Все услышали, как свистяще-тяжело дышит подоспевший немецкий доктор.
– Господин Цобель! – Соколовский бросился к рыжему. – Верните его в команду. Он нужен нам, без него мы толком не сыграем. Объясните им.
– Какой точно место он держал в поле? – спросил Цобель.
– В нападении, господин Цобель, – обнадежился Соколовский. – И в нападении, и в защите. Правый хавбек.
– Мы будем держать точный порядок! – Цобель криво улыбнулся и стал отмеривать шагами расстояние до того места, где к началу игры полагалось располагаться правому полусреднему. Солдат воткнул флажок в землю там, где остановился Цобель.
– Есть приказ коменданта, – сказал Цобель. – Он, как это говорят?… Tod! Немножно не живой на этот свет.
– Мы не станем играть без него! – закричал Дугин. – Не будем!

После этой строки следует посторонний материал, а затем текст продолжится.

Lemma try_acquire_exclusive_refines ls fs ino p :
  locks_inv ls →
  ∃ rep ls', try_acquire_exclusive ls fs ino p = Ret (rep, ls') ∧
    granted (Ok tt) (Err ERR_WOULD_BLOCK) ls (fs, ino)
      (spec_exclusive p (lock_view ls (fs, ino))) rep ls'.
Proof.
  intros Hi. unfold try_acquire_exclusive. destruct (ls !! (fs, ino)) as [st|] eqn:Hl.
  - pose proof (Hi _ _ Hl) as Hst. pose proof (exclusive_cases st p Hst) as Hcs.
    rewrite (lock_view_some _ _ _ Hl), spec_exclusive_view.
    destruct (position_of _ _) as [pos|].
    + destruct Hcs as (t & Hr & Hex & Hone & Hfil).
      rewrite (index_lookup _ _ (mkLockRecord t p)) by (rewrite ?Nat2Z.id; done || lia).
      cbn [mbind outcome_bind record_type]. destruct t; simpl.
      * destruct (Z.eqb_spec (count st) 1) as [Hc1|].
        -- rewrite decide_True by tauto. destruct (Hone Hc1) as [Hh ->]. rewrite Hh, Hc1.
           give @granted_insert.
        -- rewrite decide_False by tauto. destruct (Z.eqb_spec (count st) 0) as [Hc0|].
           ++ destruct Hst as (Hc & _). rewrite Hc0 in Hc. symmetry in Hc.
              apply Nat2Z.inj_iff with (m := O) in Hc. apply nil_length_inv in Hc. by rewrite Hc in Hr.
           ++ give @granted_refused.
      * specialize (Hex eq_refl). rewrite decide_True by (rewrite Hex; apply list_filter_sole).
        give @granted_same. by rewrite (lock_view_some _ _ _ Hl), Hex.
    + destruct Hcs as [-> Hnil]. destruct Hst as (Hc & _). destruct (holders st) as [|h hs].
      * rewrite Hc, decide_True by done. give @granted_insert.
      * destruct (Z.eqb_spec (count st) 0) as [Hc0|]; [unfold len in Hc; simpl in Hc; lia|].
        give @granted_refused.
  - unfold lock_view. rewrite Hl, spec_exclusive_empty. give @granted_insert.
Qed.

(** ** Releasing *)

(** The state of an inode after the one record of [p] has been removed. *)
Definition removed_state (st : InodeLockState) (p : Z) : InodeLockState :=
  mkInodeLockState (count st - 1) (if count st - 1 =? 0 then None else lock_type st)
    (filter (λ r, pid r ≠ p) (holders st)).
Lemma cached_Some es k s :
  unique es →
  cached es k = Some s ↔ ∃ i e, es !! i = Some e ∧ valid e = true ∧ key e = k ∧ data e = s.
Proof.
  intros Hu. unfold cached. rewrite fmap_Some. destruct k as [dev l]. split.
  - intros ([i e] & Hf & ->). apply list_find_Some in Hf as (Hi & [Hv Hk]%matches_key & _). exists i, e. done.
  - intros (i & e & Hi & Hv & Hk & <-). exists (i, e). split; [|done]. apply list_find_Some.
    split_and!; [done | by apply matches_key |].
    intros j e' Hj Hlt [Hv' Hk']%matches_key. simpl in *.
    assert (j = i) by (eapply Hu; eauto; congruence). lia.
Qed.

Lemma cached_None es k :
  cached es k = None ↔ ∀ i e, es !! i = Some e → valid e = true → key e ≠ k.
Proof.
  unfold cached. rewrite fmap_None, list_find_None, Forall_lookup. destruct k as [dev l].
  split; intros Hf i e Hi; specialize (Hf i e Hi); rewrite matches_key in *; simpl in *; naive_solver.
Qed.

Lemma cache_find_Some c dev l i :
  cache_find c dev l = Some i →
  ∃ e, entries c !! i = Some e ∧ valid e = true ∧ key e = (dev, l) ∧ cached (entries c) (dev, l) = Some (data e).
Proof.
  unfold cache_find, cached. intros ([i' e] & Hf & ->)%fmap_Some. simpl. rewrite Hf.
  apply list_find_Some in Hf as (Hi & [Hv Hk]%matches_key & _). eauto.
Qed.

Lemma cache_find_None c dev l : cache_find c dev l = None ↔ cached (entries c) (dev, l) = None.
Proof. unfold cache_find, cached. by rewrite !fmap_None. Qed.

(** Replacing the entry [e0] of slot [i] by a valid [e] whose key no other
    slot has. *)
Lemma unique_insert es i e0 e :
  unique es → es !! i = Some e0 →
  (∀ j ej, j ≠ i → es !! j = Some ej → valid ej = true → key ej ≠ key e) →
  unique (<[i := e]> es).
Proof.
  intros Hu Hi Hk a b ea eb Ha Hb Hva Hvb Hkab.
  apply list_lookup_insert_Some in Ha as [(<- & <- & _)|[Hai Ha]];
    apply list_lookup_insert_Some in Hb as [(<- & <- & _)|[Hbi Hb]]; [done| | |by eapply Hu].
  - exfalso. by apply (Hk b eb).
  - exfalso. by apply (Hk a ea).
Qed.
(** One round of the folding keeps the sum modulo 65535 and shrinks it. *)
Lemma fold_step s :
  is_uint 32 s → 65535 < s →
  (Z.land s 0xFFFF + Z.shiftr s 16) mod 65535 = s mod 65535 ∧
  0 < Z.land s 0xFFFF + Z.shiftr s 16 ≤ 131070.
Proof.
  intros Hs Hlt. change 0xFFFF with (2 ^ 16 - 1). rewrite land_mask, Z.shiftr_div_pow2 by lia.
  change (2 ^ 16) with 65536. pose proof (Z.div_mod s 65536). pose proof (Z.mod_pos_bound s 65536).
  assert (s `div` 65536 < 65536) by (apply Z.div_lt_upper_bound; unfold is_uint in Hs; lia).
  assert (0 < s `div` 65536) by (apply Z.div_str_pos; lia). split; [|lia].
  replace s with (s mod 65536 + s `div` 65536 + s `div` 65536 * 65535) at 3 by lia.
  by rewrite Z_mod_plus_full.
Qed.

(** The 16-bit words of a byte string, added up. *)
Fixpoint words_sum (bytes : list Z) : Z :=
  match bytes with
  | a :: b :: rest => u16_from_be_bytes a b + words_sum rest
  | [a] => a * 256
  | [] => 0
  end.

(** Induction two bytes at a time. *)
Lemma two_step_ind (P : list Z → Prop) :
  P [] → (∀ a, P [a]) → (∀ a b l, P l → P (a :: b :: l)) → ∀ l, P l.
Proof.
  intros H0 H1 H2 l. assert (P l ∧ ∀ a, P (a :: l)) as [? _]; [|done].
  induction l as [|b l [IH1 IH2]]; split; auto.
Qed.

Lemma words_sum_nonneg bytes : Forall is_byte bytes → 0 ≤ words_sum bytes.
Proof.
  induction bytes as [|a|a b l IH] using two_step_ind; simpl; [done|..]; rewrite !list.Forall_cons;
    unfold is_byte, is_uint, u16_from_be_bytes in *; [lia|].
  intros (? & ? & ?%IH). lia.
Qed.

(** Short enough byte strings cannot overflow the 32-bit accumulator. *)
Lemma words_sum_bound bytes : Forall is_byte bytes → words_sum bytes ≤ 65535 * ((len bytes + 1) `div` 2).
Proof.
  unfold len. induction bytes as [|a|a b l IH] using two_step_ind; simpl; [done|..]; rewrite !list.Forall_cons;
    unfold is_byte, is_uint, u16_from_be_bytes in *.
  - change ((Z.of_nat 1 + 1) `div` 2) with 1. lia.
  - intros (? & ? & ?%IH). replace (Z.of_nat (S (S (length l))) + 1) with (Z.of_nat (length l) + 1 + 1 * 2) by lia.
    rewrite Z.div_add by lia. lia.
Qed.

Lemma words_sum_app p q : Nat.Even (length p) → words_sum (p ++ q) = words_sum p + words_sum q.
Proof.
  induction p as [|a|a b l IH] using two_step_ind; simpl; intros Hev; [done| |].
  - destruct Hev as [n Hn]. lia.
  - rewrite IH; [lia|]. destruct Hev as [[|n] Hn]; [lia|]. exists n. lia.
Qed.

(** Writing into a header of known length. *)
Lemma write_u16_be_app h t i v :
  0 ≤ i → i + 2 ≤ len h →
  write_u16_be (h ++ t) i v =
  Ret (<[Z.to_nat (i + 1) := v mod 256]> (<[Z.to_nat i := v `div` 256]> h) ++ t).
Proof.
  intros Hi Hl. unfold write_u16_be. rewrite store_app_l by lia. cbn [mbind outcome_bind].
  by rewrite store_app_l by (unfold len in *; rewrite ?length_insert; lia).
Qed.
(* ===== verification/TcpProofs.v ===== *)
(** * Properties of TCP connections (kernel/src/net/tcp.rs)

    The invariant of the connection table over every history of calls and
    arbitrary incoming packets, the state machine they follow and what a
    reset leaves. *)

From stdpp Require Import sorting.
From S2P Require Import Prelude Ip Arp TcpSegment Tcp.

Create HintDb tcp.

(** ** Invariant *)

Definition CWND_MAX : Z := MAX_SEGMENT_SIZE * MAX_SEGMENT_SIZE + MAX_SEGMENT_SIZE.

(** A queued segment is one [build_tcp] made, not yet given up. *)
Definition entry_ok (e : RetransmitEntry) : Prop :=
  (∃ sp dp sq ak fl win payload, segment_fields sp dp sq ak fl win payload ∧
     re_data e = tcp_bytes sp dp sq ak fl win 0 0 payload) ∧
  is_uint 32 (re_remote_addr e) ∧ 0 ≤ attempts e < MAX_RETRANSMIT_ATTEMPTS.

Record conn_ok (k : ConnKey) (c : TcpConnection) : Prop := mkConnOk {
  co_key : (local_port c, remote_addr c, remote_port c) = k;
  co_lp : is_uint 16 (local_port c);
  co_ra : is_uint 32 (remote_addr c);
  co_rp : is_uint 16 (remote_port c);
  co_seq : is_uint 32 (seq_num c);
  co_ack : is_uint 32 (ack_num c);
  co_rw : is_uint 16 (recv_window c);
  co_sw : is_uint 16 (send_window c);
  co_queue : Forall entry_ok (retransmit_queue c);
  co_buffer : Forall is_byte (recv_buffer c);
  co_cwnd : MAX_SEGMENT_SIZE ≤ cwnd c ≤ CWND_MAX;
  co_ssthresh : MAX_SEGMENT_SIZE ≤ ssthresh c ≤ CWND_MAX;
  co_error : error c ≠ None → state c = Closed ∧ retransmit_queue c = [] ∧ recv_buffer c = [];
}.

– О, это не надо сказать громко, – попросил Цобель незлобиво. – Это плохой слово… Саботаж! Саботаж! Тогда все tod!
Кирилла вели к флажку. Он шел твердо, не покачиваясь, как обычно, руки снова вдвинуты в карманы. У флажка он остановился и снова повернулся к товарищам.
– Ему оказан честь, – сказал Цобель торжественно. – Tod im Stadion! Alles in Ordnung, ich habe den Arzt geholt.
И Соколовский с пронзительной ясностью понял, что Цобель – тупица, кретин, самовлюбленное ничтожество, – он трудился до седьмого пота, организуя эту казнь согласно своим представлениям о чести и человеческом достоинстве.
– Товарищи! Прощайте! – крикнул Кирилл. – Ни черта они с нами не сделают! – Облегчая душу, он яростно выругался и крикнул: – Стреляйте!…
Когда ударила очередь, Кирилл странно подпрыгнул, дернулся всем телом, будто залп на миг оторвал его от земли, и упал головой вперед, разметав руки.
К нему двинулся доктор Майер, гневно притопывая ногой и думая, что все это – варварство, преступная жестокость, за которую придется отвечать нации, и дай господь, чтобы именно его, доктора Майера, не было в живых, когда настанет этот судный день на земле. Человек, лежащий на траве, был безразличен доктору, но принципы, принципы, принципы – вот что было глубоко задето в нем.